I was unable to find an ETF that would give you access to a strategy based on this score. Up to date benchmarking can be done but you will need access to premium screeners and backtest tools.
Using Yahoo Finance to determine the Score
The following example will showcase how to calculate the Piotroski F-Score of Apple (NASDAQ: AAPL) using Yahoo Finance.
Using the portal you will find all the information you need in the Financial Section of a stock. The Balance Sheet, Income Statement, and Cash Flow tab will give you access to historical values.

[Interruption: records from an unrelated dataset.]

(** * cprorealtime: real-time PPE detection pipeline

    A shallow embedding of [cprorealtime.py]: the [RealTimeDetector] class with
    its capture worker, inference worker and main control loop, the serial
    reporting to the ESP32, the FPS meter and the shutdown path.

    Conventions of the embedding.
    - Python [str] values are [string]s; [str.lower] acts on the letters
      [A]..[Z].  (Outside ASCII, [str.lower] never produces one of the letters
      of "helmet" or "vest", so the label tests are not affected.)
    - [time.time()] readings are rationals ([Q]) supplied by the environment,
      one reading per call site.
    - Everything the code obtains from the outside (camera reads, the detection
      model's output, key presses, clock readings, serial failures) is an
      explicit input of the iteration that consumes it.
    - Exceptions and blocking queue operations are outcomes of a small
      state-and-outcome monad. *)

From Stdlib Require Import Bool Arith ZArith QArith Lqa List Ascii String Lia Permutation.
Import ListNotations.

Open Scope string_scope.
Open Scope list_scope.

(** ** Configuration *)

Definition SERIAL_PORT : string := "COM5".
Definition BAUD_RATE : Z := 115200.
Definition WEBCAM_INDEX : Z := 0.
Definition TARGET_FPS : Z := 30.
Definition FRAME_SKIP : Z := 2.

(** ** Strings: [str.lower] and the [in] operator *)

Module Str.

Local Open Scope string_scope.

Definition is_upper (c : ascii) : bool :=
  ((65 <=? nat_of_ascii c) && (nat_of_ascii c <=? 90))%nat.

Definition lower_char (c : ascii) : ascii :=
  if is_upper c then ascii_of_nat (nat_of_ascii c + 32) else c.

(** [s.lower()] *)
Fixpoint lower (s : string) : string :=
  match s with
  | EmptyString => EmptyString
  | String c s' => String (lower_char c) (lower s')
  end.
(** * corepoint-ingest: board-export extraction and report aggregation

    A shallow embedding of [src/app.py]: the field parsers ([DATE_PAT],
    [PRICE_PAT], [parse_date]), the card extractor ([extract_cards]),
    the aggregator ([build_report]) and the Flask routes around them.
    Text is modelled as [string] over ASCII characters; the document is
    the tree BeautifulSoup builds from the input bytes. *)

From Stdlib Require Import Bool Arith ZArith QArith Qabs String Ascii List Lia.
Import ListNotations.

Open Scope bool_scope.
Open Scope string_scope.
Open Scope nat_scope.

(** ** Characters *)

Definition code (c : ascii) : nat := nat_of_ascii c.

(** [str.isspace] on ASCII: \t \n \v \f \r, \x1c..\x1f and space.  This
    is both what [str.strip] removes and what the regex class [\s] matches. *)
Definition is_space (c : ascii) : bool :=
  ((9 <=? code c) && (code c <=? 13)) || ((28 <=? code c) && (code c <=? 32)).

(** [\d] *)
Definition is_digit (c : ascii) : bool :=
  (48 <=? code c) && (code c <=? 57).

Definition in_range (lo hi c : ascii) : bool :=
  (code lo <=? code c) && (code c <=? code hi).

Definition lower (c : ascii) : ascii :=
  if (65 <=? code c) && (code c <=? 90) then ascii_of_nat (code c + 32) else c.

(** [str.lower] *)
Fixpoint str_lower (s : string) : string :=
  match s with
  | EmptyString => EmptyString
  | String c s' => String (lower c) (str_lower s')
  end.

Fixpoint drop (k : nat) (s : string) : string :=
  match k, s with
  | 0, _ => s
  | S k', String _ s' => drop k' s'
  | S _, EmptyString => EmptyString
  end.

(** ** Regular expressions: Python [re] semantics for the two patterns

    The patterns of [app.py] are sequences of single-character classes
    with greedy bounded or unbounded repetition, and one capture group.
    A greedy repetition takes as many characters as it can and gives them
    back one at a time on backtracking, as [sre] does. *)
Inductive atom :=
  | Cls (f : ascii -> bool) (lo : nat) (hi : option nat)
  | GOpen
  | GClose.

(** A literal under [re.IGNORECASE]. *)
Definition lit_ci (c : ascii) : atom :=
  Cls (fun x => Ascii.eqb (lower x) (lower c)) 1 (Some 1).

Fixpoint lits_ci (s : string) : list atom :=
  match s with
  | EmptyString => []
  | String c s' => lit_ci c :: lits_ci s'
  end.

(** Length of the longest prefix of [s] in the class, capped at [hi]. *)
Fixpoint run_len (f : ascii -> bool) (hi : option nat) (s : string) : nat :=
  match s with
  | EmptyString => 0
  | String c s' =>
      match hi with
      | Some 0 => 0
      | Some (S h) => if f c then S (run_len f (Some h) s') else 0
      | None => if f c then S (run_len f None s') else 0
      end
  end.
(** [_execute_migration] returns [True] exactly when its connection, the
    phase creations and its commit return. *)
Lemma execute_migration_true_iff (ps : phase_structure) (deps : dependency_analysis)
    (w : world) :
  exists b w',
    _execute_migration now ps deps w = (Ok b, w')
    /\ (b = true <->
        exists w1 w2 n w3,
          get_db_connection w = (Ok tt, w1)
          /\ for_each (recommended_phases ps) (_create_phase now) w1 = (Ok tt, w2)
          /\ migrate_all now (phase_assignments ps) ps 0 w2 = (Ok n, w3)
          /\ commit w3 = (Ok tt, w')).
Proof.
  unfold _execute_migration, try_except, bind at 1.
  destruct (get_db_connection w) as [[[]|e] w1] eqn:E1.
  2:{ eexists _, _. split; [reflexivity|]. split; [discriminate|].
      intros (? & ? & ? & ? & [=] & _). }
  unfold bind at 1.
  destruct (for_each (recommended_phases ps) (_create_phase now) w1) as [[[]|e] w2] eqn:E2.
  2:{ eexists _, _. split; [reflexivity|]. split; [discriminate|].
      intros (? & ? & ? & ? & [= <-] & H & _). rewrite E2 in H. discriminate. }
  unfold bind at 1.
  destruct (migrate_all_returns ps (phase_assignments ps) 0 w2) as (n & w3 & E3).
  rewrite E3. unfold bind at 1.
  destruct (commit w3) as [[[]|e] w4] eqn:E4.
  - eexists _, _. split; [reflexivity|]. split; [|reflexivity].
    intros _. exists w1, w2, n, w3. repeat split; assumption.
  - eexists _, _. split; [reflexivity|]. split; [discriminate|].
    intros (? & ? & ? & ? & [= <-] & H2 & H3 & H4).
    rewrite E2 in H2. injection H2 as <-. rewrite E3 in H3. injection H3 as <- <-.
    rewrite E4 in H4. discriminate.
Qed.

(** The result of the entry point, from the results of its steps. *)
Lemma run_not_needed (w w1 : world) :
  _needs_migration w = (Ok false, w1) ->
  run_intelligent_migration now w = (Ok true, w1).
Proof.
  intros H. unfold run_intelligent_migration, try_except, bind at 1. now rewrite H.
Qed.

Lemma run_nothing_loaded (w w1 w2 : world) :
  _needs_migration w = (Ok true, w1) ->
  _load_all_tasks w1 = (Ok [], w2) ->
  run_intelligent_migration now w = (Ok true, w2).
Proof.
  intros H1 H2. unfold run_intelligent_migration, try_except, bind at 1.
  rewrite H1. cbn [negb]. unfold bind at 1. now rewrite H2.
Qed.

Lemma run_null_description (w w1 w2 : world) (all_tasks : list task) :
  _needs_migration w = (Ok true, w1) ->
  _load_all_tasks w1 = (Ok all_tasks, w2) ->
  (exists t, In t all_tasks /\ description t = None) ->
  run_intelligent_migration now w = (Ok false, w2).
Proof.
  intros H1 H2 Hnull. unfold run_intelligent_migration, try_except, bind at 1.
  rewrite H1. cbn [negb]. unfold bind at 1. rewrite H2.
  destruct all_tasks as [|t l]; [destruct Hnull as (? & [] & _)|]. cbn [truthy negb].
  unfold bind at 1, lift at 1. now rewrite (analysis_raises _ Hnull).
Qed.

Lemma run_after_execute (w w1 w2 w3 : world) (all_tasks : list task)
    (cx : complexity_analysis) (ok : bool) :
  _needs_migration w = (Ok true, w1) ->
  _load_all_tasks w1 = (Ok all_tasks, w2) ->
  all_tasks <> [] ->
  analyze_task_complexity_layers all_tasks = Ok cx ->
  _execute_migration now
    (determine_optimal_phases (analyze_project_domain all_tasks) cx)
    (analyze_task_dependencies all_tasks) w2 = (Ok ok, w3) ->
  exists w', run_intelligent_migration now w = (Ok ok, w') /\ (ok = false -> w' = w3).
Proof.
  intros H1 H2 Hne Hcx H3. unfold run_intelligent_migration, try_except, bind at 1.
  rewrite H1. cbn [negb]. unfold bind at 1. rewrite H2.
  destruct all_tasks as [|t l]; [congruence|]. cbn [truthy negb].
  unfold bind at 1, lift at 1. rewrite Hcx.
  unfold bind at 1. rewrite H3.
  destruct ok; [|eexists; split; reflexivity].
  unfold bind at 1.
  match goal with
  | |- context [_fix_dependencies now ?d ?p w3] =>
      destruct (total_fix_dependencies now d p w3) as ([] & w4 & H4)
  end.
  rewrite H4. unfold bind at 1.
  match goal with
  | |- context [_update_migration_status now ?s w4] =>
      destruct (total_update_migration_status now s w4) as ([] & w5 & H5)
  end.
  rewrite H5. eexists. split; [reflexivity | discriminate].
Qed.

End StoreFailures.
(** [torch.cat([a, b], dim=1)]; a one-dimensional empty tensor is passed
    over, as torch does *)
Definition cat1 (a b : ndarray R) : outcome (ndarray R) :=
  match shape a, shape b with
  | [0], _ :: _ :: _ => Done b
  | _ :: _ :: _, [0] => Done a
  | sa :: ca :: ra, sb :: cb :: rb =>
      if (sa =? sb) && (if list_eq_dec Nat.eq_dec ra rb then true else false) then
        Done (mkArr (sa :: (ca + cb) :: ra)
                (fun idx => match idx with
                            | i :: j :: r =>
                                if j <? ca then item a (i :: j :: r)
                                else item b (i :: (j - ca) :: r)
                            | _ => item a idx
                            end))
      else RuntimeError "Sizes of tensors must match except in dimension 1"
  | _, _ => Fails (IndexError "Dimension out of range")
  end.

Definition quote : string := String (Ascii.ascii_of_nat 34) EmptyString.

Definition readout_split_error : string :=
  "readout_split must be " ++ quote ++ "first" ++ quote ++ " or "
  ++ quote ++ "second" ++ quote.

(** lines 599-625: [(_features_1, _features_2)], each with its data and
    its [requires_grad], from the features [existing] of the new readout,
    of which [c] is the number of channels, and the features [pretrained]
    of the state dictionary *)
Definition split_features (c : nat) (existing pretrained : ndarray R)
    (readout_split : string) (requires_grad_1 requires_grad_2 : bool)
    (init_features_zeros : bool)
    : res ((ndarray R * bool) * (ndarray R * bool)) :=
  do n_pre <- dim1 pretrained;
  if String.eqb readout_split "first" then
    do second <- slice_from1 existing n_pre;
    let second := if init_features_zeros then zeros_like second else second in
    Ok ((pretrained, requires_grad_1), (second, requires_grad_2))
  else if String.eqb readout_split "second" then
    do first <- slice_to1 existing (Z.of_nat c - Z.of_nat n_pre);
    let first := if init_features_zeros then zeros_like first else first in
    Ok ((first, requires_grad_1), (pretrained, requires_grad_2))
  else Raise (ValueError readout_split_error).
(** The wait of the specification when the clock moves during the call:
    the request is admitted or not at [now1], the excess is that of the
    window at [now2], and the time until the record found leaves the
    window is taken at [now3]. *)
Definition specWaitAt (now1 now2 now3 tokens : Z) (b : TokenBucket.t) : Z :=
  if usage (inWindow now1 b) + tokens <=? maxTokens (config b) then 0
  else
    let h := inWindow now2 b in
    let excess := usage h + tokens - maxTokens (config b) in
    match firstReaching excess h with
    | Some r => Z.max 0 (timestamp r + windowSize (config b) - now3)
    | None => windowSize (config b)
    end.

(** The claim of the specification at one state and one request: the wait
    is 0 exactly when the request is admitted, and otherwise positive and
    at most a window. *)
Definition claimedWait (now tokens : Z) (b : TokenBucket.t) : Prop :=
  let ok := evalM (canProcess now tokens) b in
  let wait := evalM (waitTimeForTokens now tokens) b in
  (wait = 0 <-> ok = true) /\
  (ok = false -> 0 < wait <= windowSize (config b)).

End LimiterSpec.

Module ChunkerSpec.

Import Dom ContentChunker.

(** *** The order of the chunk list *)

(** The list is sorted by priority: critical, high, medium, low. *)
Definition sortedByPriority (l : list ContentChunk) : Prop :=
  forall i j a b, (i < j)%nat ->
    nth_error l i = Some a -> nth_error l j = Some b ->
    priorityOrder (priority a) <= priorityOrder (priority b).

(** The header chunk is the first of the whole list. *)
Definition headerFirst (l : list ContentChunk) : Prop :=
  forall c, In c l -> type c = TyHeader -> hd_error l = Some c.

(** The footer chunk is the last of the whole list. *)
Definition footerLast (l : list ContentChunk) : Prop :=
  forall c, In c l -> type c = TyFooter -> hd_error (rev l) = Some c.

(** The order of the list as the specification states it. *)
Definition claimedOrdering (l : list ContentChunk) : Prop :=
  sortedByPriority l /\ headerFirst l /\ footerLast l.

(** The place of a section type among chunks of one priority. *)
Definition typeRank (ty : SectionType) : Z :=
  match ty with
  | TyHeader => 0
  | TyFooter => 2
  | _ => 1
  end.

(** [a] may stand before [b]: by priority, and by header first and footer
    last among chunks of the same priority. *)
Definition chunkOrder (a b : ContentChunk) : Prop :=
  priorityOrder (priority a) < priorityOrder (priority b) \/
  (priorityOrder (priority a) = priorityOrder (priority b) /\
   typeRank (type a) <= typeRank (type b)).

(** The order of the list in words: sorted by priority, and within one
    priority no chunk stands before a header and no footer stands before
    another chunk. *)
Definition orderedWithinPriority (l : list ContentChunk) : Prop :=
  forall i j a b, (i < j)%nat ->
    nth_error l i = Some a -> nth_error l j = Some b ->
    priorityOrder (priority a) <= priorityOrder (priority b) /\
    (priority a = priority b ->
       (type b = TyHeader -> type a = TyHeader) /\
       (type a = TyFooter -> type b = TyFooter)).

(** *** The chunk of the markup that is left *)

(** The markup left in the body after the typed extractions. *)
Definition leftover (doc : document) (css javascript : string) : list node :=
  bodyContent (dom (extractAllTypes css javascript (analyzeImages doc) doc)).

(** The claim of the specification: whenever any markup is left, the list
    ends with the one chunk of type mixed, which carries all of [css] and
    [javascript]. *)
Definition claimedMixed (doc : document) (css javascript : string) : Prop :=
  renderAll (leftover doc css javascript) <> EmptyString ->
  exists before mixed,
    chunks (chunkContent doc css javascript) = before ++ [mixed] /\
    type mixed = TyMixed /\
    ContentChunker.css mixed = css /\
    ContentChunker.javascript mixed = javascript /\
    Forall (fun c => type c <> TyMixed) before.

(** *** The importance of an image *)

Definition hasClass (c : string) (n : node) : bool :=
  existsb (String.eqb c) (classList n).

Definition hasAttr (a : string) (n : node) : bool :=
  match attr n a with Some _ => true | None => false end.

(** The image or one of its ancestors satisfies [p]. *)
Definition inContext (p : node -> bool) (img : handle) : bool :=
  existsb p (self img :: ancestors img).

(** A product, shop or catalog context. *)
Definition productContext (n : node) : bool :=
  hasClass "product" n || hasClass "product-image" n
  || hasClass "product-photo" n || hasClass "product-gallery" n
  || hasClass "shop" n || hasClass "catalog" n || hasClass "item-image" n
  || hasAttr "data-product-image" n.

(** A hero, banner or main-image context. *)
Definition heroContext (n : node) : bool :=
  hasClass "hero" n || hasClass "hero-image" n || hasClass "banner" n
  || hasClass "main-image" n.
(** * trading-agent: a shallow embedding of the orchestrator, the data
    modules and the order-reconciliation loop.

    The three Python files are embedded module by module:
    - [Py]          values and exceptions shared by all processes;
    - [DataModule]  dataModule.py (publisher, display consumer);
    - [Trading]     tradingModule.py (execute_trade and the trader loop);
    - [Orchestrator] main.py (port allocation and process registration).

    Python floats are binary64 numbers ([PrimFloat.float]); Python ints are
    [Z]; a dict decoded from JSON is a [gmap string _]; a local variable
    that may be read before it is assigned is an [option] (None = unbound). *)

From Stdlib Require Import ZArith Bool List Sorted Lia PrimFloat Uint63 FloatOps SpecFloat.
From stdpp Require Import gmap strings list.

Local Open Scope string_scope.
Local Open Scope Z_scope.
Local Open Scope list_scope.

(* Decimal literals denote the nearest binary64 number, as in Python. *)
#[local] Set Warnings "-inexact-float".

(* ===================================================================== *)
(** * Python values and exceptions *)
(* ===================================================================== *)

Module Py.

(** The exceptions the three modules can see.  All of them are subclasses
    of Python's [Exception], so every [except Exception] clause catches
    every constructor. *)
Inductive PyExn : Type :=
| KeyError (key : string)
| ValueError (msg : string)
| TypeError
| AttributeError (attr : string)
| UnboundLocalError (var : string)
| Exception_ (msg : string).

(** The outcome of evaluating an expression or calling a function. *)
Inductive Result (A : Type) : Type :=
| Value (a : A)
| Raised (e : PyExn).
Arguments Value {A} a.
Arguments Raised {A} e.

Definition rbind {A A'} (r : Result A) (k : A -> Result A') : Result A' :=
  match r with
  | Value a => k a
  | Raised e => Raised e
  end.

Declare Scope result_scope.
Delimit Scope result_scope with result.
Notation "'let?' x ':=' r 'in' k" := (rbind r (fun x => k))
  (at level 10, x pattern, r at level 100, k at level 200) : result_scope.

(** A JSON scalar as [recv_json] decodes it: numbers are floats, as the
    publisher sends them. *)
Inductive JVal : Type :=
| JNum (f : float)
| JStr (s : string)
| JNull.

(** One tick envelope: a JSON object. *)
Abbreviation Entry := (gmap string JVal).
(** The aggregated envelope: symbol -> tick. *)
Abbreviation Snapshot := (gmap string (gmap string JVal)).

(** [d[k]] on a dict. *)
Definition getitem {V : Type} (d : gmap string V) (k : string) : Result V :=
  match d !! k with
  | Some v => Value v
  | None => Raised (KeyError k)
  end.

(** [float(i)] for a Python int, exact for [0 <= i < 2^53]. *)
Definition float_of_int (i : Z) : float := PrimFloat.of_uint63 (Uint63.of_Z i).

(** [i / d] on two Python ints (true division).  For [0 <= i, d < 2^53]
    it is the correctly rounded quotient of the two exact conversions. *)
Definition truediv_int (i d : Z) : float :=
  (float_of_int i / float_of_int d)%float.

(** [v - c] and [v + c] where [c] is a float literal. *)
Definition sub_float (v : JVal) (c : float) : Result float :=
  match v with
  | JNum f => Value (f - c)%float
  | JStr _ | JNull => Raised TypeError
  end.

Definition add_float (v : JVal) (c : float) : Result float :=
  match v with
  | JNum f => Value (f + c)%float
  | JStr _ | JNull => Raised TypeError
  end.

(** [c - v] where [c] is a float. *)
Definition float_sub (c : float) (v : JVal) : Result float :=
  match v with
  | JNum f => Value (c - f)%float
  | JStr _ | JNull => Raised TypeError
  end.

(** [v != s] where [s] is a str: only a str can equal a str. *)
Definition ne_str (v : JVal) (s : string) : bool :=
  match v with
  | JStr s' => negb (String.eqb s' s)
  | JNum _ | JNull => true
  end.

(** [a == b] on values that are [None] or a float: IEEE equality on two
    floats (so NaN differs from itself), [None] equals only [None]. *)
Definition eq_opt_float (a b : option float) : bool :=
  match a, b with
  | None, None => true
  | Some x, Some y => PrimFloat.eqb x y
  | _, _ => false
  end.

(** [a == b] where [a] is an int and [b] is [None] or an int. *)
Definition eq_int_opt (a : Z) (b : option Z) : bool :=
  match b with
  | None => false
  | Some y => Z.eqb a y
  end.

(** [needle in hay] on two strs. *)
Fixpoint str_in (needle hay : string) : bool :=
  String.prefix needle hay ||
  match hay with
  | EmptyString => false
  | String _ rest => str_in needle rest
  end.

(** Round-half-even of the rational [num / den] ([den > 0]) to an integer. *)
Definition round_half_even (num den : Z) : Z :=
  let q := num / den in
  let r := num mod den in
  if 2 * r <? den then q
  else if den <? 2 * r then q + 1
  else if Z.even q then q else q + 1.

(** A reference implementation of the built-in [round(x, 2)] on a float:
    the exact binary value is rounded half-even to a multiple of 1/100, and
    the nearest float to that decimal is returned.  From [2^46] on, floats
    are more than 0.01 apart and [round] is the identity. *)
Definition py_round2 (x : float) : float :=
  match Prim2SF x with
  | S754_finite s m e =>
      if -6 <=? e then x
      else
        let n := round_half_even (Z.pos m * 100) (2 ^ (- e)) in
        let y := (float_of_int n / 100)%float in
        if s then (- y)%float else y
  | _ => x
  end.

End Py.

(* ===================================================================== *)
(** * dataModule.py *)
(* ===================================================================== *)

Module DataModule.
Import Py.

(** ** realtime_price_publisher *)

(** Lines 25-31; [now] is the value of [time.time()]. *)
Definition get_realtime_price (ticker : string) (now : float) (i : Z) : Entry :=
  let price := (100.0 + truediv_int i 10)%float in
  <["symbol" := JStr ticker]>
    (<["price" := JNum price]> (<["time" := JNum now]> ∅)).

Inductive PubEvent : Type :=
| PubSleep
| SendJson (m : Entry).

(** Lines 36-40: the loop, run for as many iterations as there are clock
    readings; [i] is the counter on entry to the iteration. *)
Fixpoint publisher_loop (ticker : string) (clock : list float) (i : Z)
  : list PubEvent :=
  match clock with
  | [] => []
  | now :: later =>
      let i := i + 1 in
      let latest_price := get_realtime_price ticker now i in
      PubSleep :: SendJson latest_price :: publisher_loop ticker later i
  end.

(** Lines 33-40: [i = 0], then the loop. *)
Definition realtime_price_publisher (ticker : string) (port : Z)
    (clock : list float) : list PubEvent :=
  publisher_loop ticker clock 0.

(** The messages broadcast, oldest first. *)
Fixpoint broadcast (tr : list PubEvent) : list Entry :=
  match tr with
  | [] => []
  | SendJson m :: tr' => m :: broadcast tr'
  | PubSleep :: tr' => broadcast tr'
  end.

(** The price field of a tick envelope. *)
Definition price_of (m : Entry) : option float :=
  match m !! "price" with
  | Some (JNum p) => Some p
  | _ => None
  end.

(** ** realtime_price_display_consumer *)

Inductive DisplayEvent : Type :=
| DisplaySleep
| PrintPrice (ticker : string) (price time : JVal)
| PrintBlank.

(** The truth value of a dict: it is not empty. *)
Definition truthy (d : Entry) : bool := negb (Nat.eqb (size d) 0).

(** Lines 121-124: the loop over the tracked tickers.  The lines printed
    so far stay printed when a later ticker raises. *)
Fixpoint print_each (tickers : list string) (prices : Snapshot)
  : list DisplayEvent * Result unit :=
  match tickers with
  | [] => ([], Value tt)
  | ticker :: rest =>
      match prices !! ticker with
      | Some price_data =>
          if truthy price_data then
            match getitem price_data "price" with
            | Raised e => ([], Raised e)
            | Value price =>
                match getitem price_data "time" with
                | Raised e => ([], Raised e)
                | Value time =>
                    let '(out, r) := print_each rest prices in
                    (PrintPrice ticker price time :: out, r)
                end
            end
          else print_each rest prices
      | None => print_each rest prices
      end
  end.

(** Lines 118-125. *)
Definition print_realtime_price (tickers : list string) (prices : Snapshot)
  : list DisplayEvent * Result unit :=
  match print_each tickers prices with
  | (out, Value _) => (DisplaySleep :: out ++ [PrintBlank], Value tt)
  | (out, Raised e) => (DisplaySleep :: out, Raised e)
  end.

(** Lines 127-139: the consumer's loop on the snapshots its socket
    delivers, inside [try / except / finally]. *)
Inductive ProcStatus : Type :=
| Running
| Stopped (e : PyExn).

Inductive ConsumerEvent : Type :=
| Shown (ev : DisplayEvent)
| ConsumerError (e : PyExn)
| ConsumerSocketClose
| ConsumerContextTerm
| ConsumerClosed.

Fixpoint display_loop (tickers : list string) (received : list Snapshot)
  : ProcStatus * list ConsumerEvent :=
  match received with
  | [] => (Running, [])
  | latest_prices :: later =>
      match print_realtime_price tickers latest_prices with
      | (out, Value _) =>
          let '(s, tr) := display_loop tickers later in
          (s, map Shown out ++ tr)
      | (out, Raised e) => (Stopped e, map Shown out)
      end
  end.

Definition realtime_price_display_consumer (tickers : list string) (port : Z)
    (received : list Snapshot) : ProcStatus * list ConsumerEvent :=
  match display_loop tickers received with
  | (Running, tr) => (Running, tr)
  | (Stopped e, tr) =>
      (Stopped e,
       tr ++ [ConsumerError e; ConsumerSocketClose; ConsumerContextTerm;
              ConsumerClosed])
  end.

(** ** realtime_prices_manager *)

(** A Python dict whose keys are decoded JSON scalars, in insertion order. *)
Abbreviation PyDict := (list (JVal * gmap string JVal)).

(** Whether two decoded JSON scalars are the same dict key: equal strs,
    equal floats (0.0 and -0.0 are one key), or both the NaN or the [None]
    object of the decoder. *)
Definition key_eqb (a b : JVal) : bool :=
  match a, b with
  | JStr s, JStr s' => String.eqb s s'
  | JNum x, JNum y =>
      PrimFloat.eqb x y || (PrimFloat.is_nan x && PrimFloat.is_nan y)
  | JNull, JNull => true
  | _, _ => false
  end.

(** [d[k] = v]: the value of an existing key is replaced in place, a new
    key is appended. *)
Fixpoint dict_set (d : PyDict) (k : JVal) (v : Entry) : PyDict :=
  match d with
  | [] => [(k, v)]
  | (k', v') :: d' =>
      if key_eqb k' k then (k', v) :: d' else (k', v') :: dict_set d' k v
  end.

(** Lines 80-82: the loop over the consuming sockets, on the messages they
    deliver in this round, one per socket; [None] when a socket has nothing
    to deliver and [recv_json] blocks. *)
Fixpoint aggregate (consume_sockets : list Z) (received : list Entry)
    (aggregated_prices : PyDict) : option (Result PyDict) :=
  match consume_sockets with
  | [] => Some (Value aggregated_prices)
  | socket :: sockets =>
      match received with
      | [] => None
      | latest_price :: rest =>
          match getitem latest_price "symbol" with
          | Raised e => Some (Raised e)
          | Value symbol =>
              aggregate sockets rest (dict_set aggregated_prices symbol latest_price)
          end
      end
  end.

(** Lines 78-83. *)
Definition get_aggregated_prices (consume_sockets : list Z)
    (received : list Entry) : option (Result PyDict) :=
  aggregate consume_sockets received [].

Now, without further ado, let’s jump into the calculation:
Using the Net Income from the Income Statement we can find that Apple’s net income was positive (57,411,000) and therefore we award the first point.
Current Score: 1
Using the Operating Cash Flow found in the Cash Flow tab, we’re able to determine that Apple’s Operating Cash Flow is positive (80,674,000).
Current Score: 2
Calculating the change on return on assets ( Net Income (Income Statement) / Total Assets (Balance Sheet), we’re able to determine that the ROA 2019 is higher than the ROA 2018.
Current Score: 3
Judging the accrual by comparing Operating Cash Flow (80,674,000) to Net Income (57,411,000), we can see that Apple is awarded 4 out 4 points in the profitability category.
Current Score: 4
When calculating the Leverage ratio ( Long Term Debt / Total Assets) we can see that the ratio declined between 2019 and 2020, and therefore we won’t be able to award a point.
Current Score: 4
A similar result can be seen when calculating the current ratio by dividing Current Assets by Current Liabilities (both in the Balance Sheet tab). As last year’s current ratio is higher Apple will not be awarded a point.
Current Score: 4
The final point of this section compares the number of shares issued to the number of last years. Here we can see that the number decreased from 17,772,944 (2019) to 16,976,763 (2020) and a point is awarded.
Current Score: 5
Using the Income Statement we can determine the efficiency. Calculating the Gross Margin we can see that the margins have improved year over year and can add a point to the score.
Current Score: 6
As a final step, we will calculate the asset turnover of 2020 and 2019 by dividing Revenue (Income Statement) by Total Assets (Balance Sheet) and determine that the turnover is higher. Therefore we can award a final point.
Final Score: 7
All in all, we can see that Apple scores a 7 out of 9 in the Piotroski F-Score, and based on this most would conclude that it is in a good financial position. Year over year, the company has a slightly higher Leverage and less Liquidity but is in a great spot otherwise (whether it’s absolute or relative to the previous year).
Thanks for reading through this introduction into the Piotroski F-Score as a quick metric to gain insight into the financial health of a company by comparing year over year numbers.
I would love to hear if this article was helpful for you and which models and scores you’re using when evaluating a company's financial position as well as the fair stock price.
This article expresses personal opinions and observations of someone who is not licensed to provide financial advice. I am not receiving compensation for writing this blog post.
I do hold a position in Apple Inc. (NASDAQ: AAPL), which is mentioned in this article.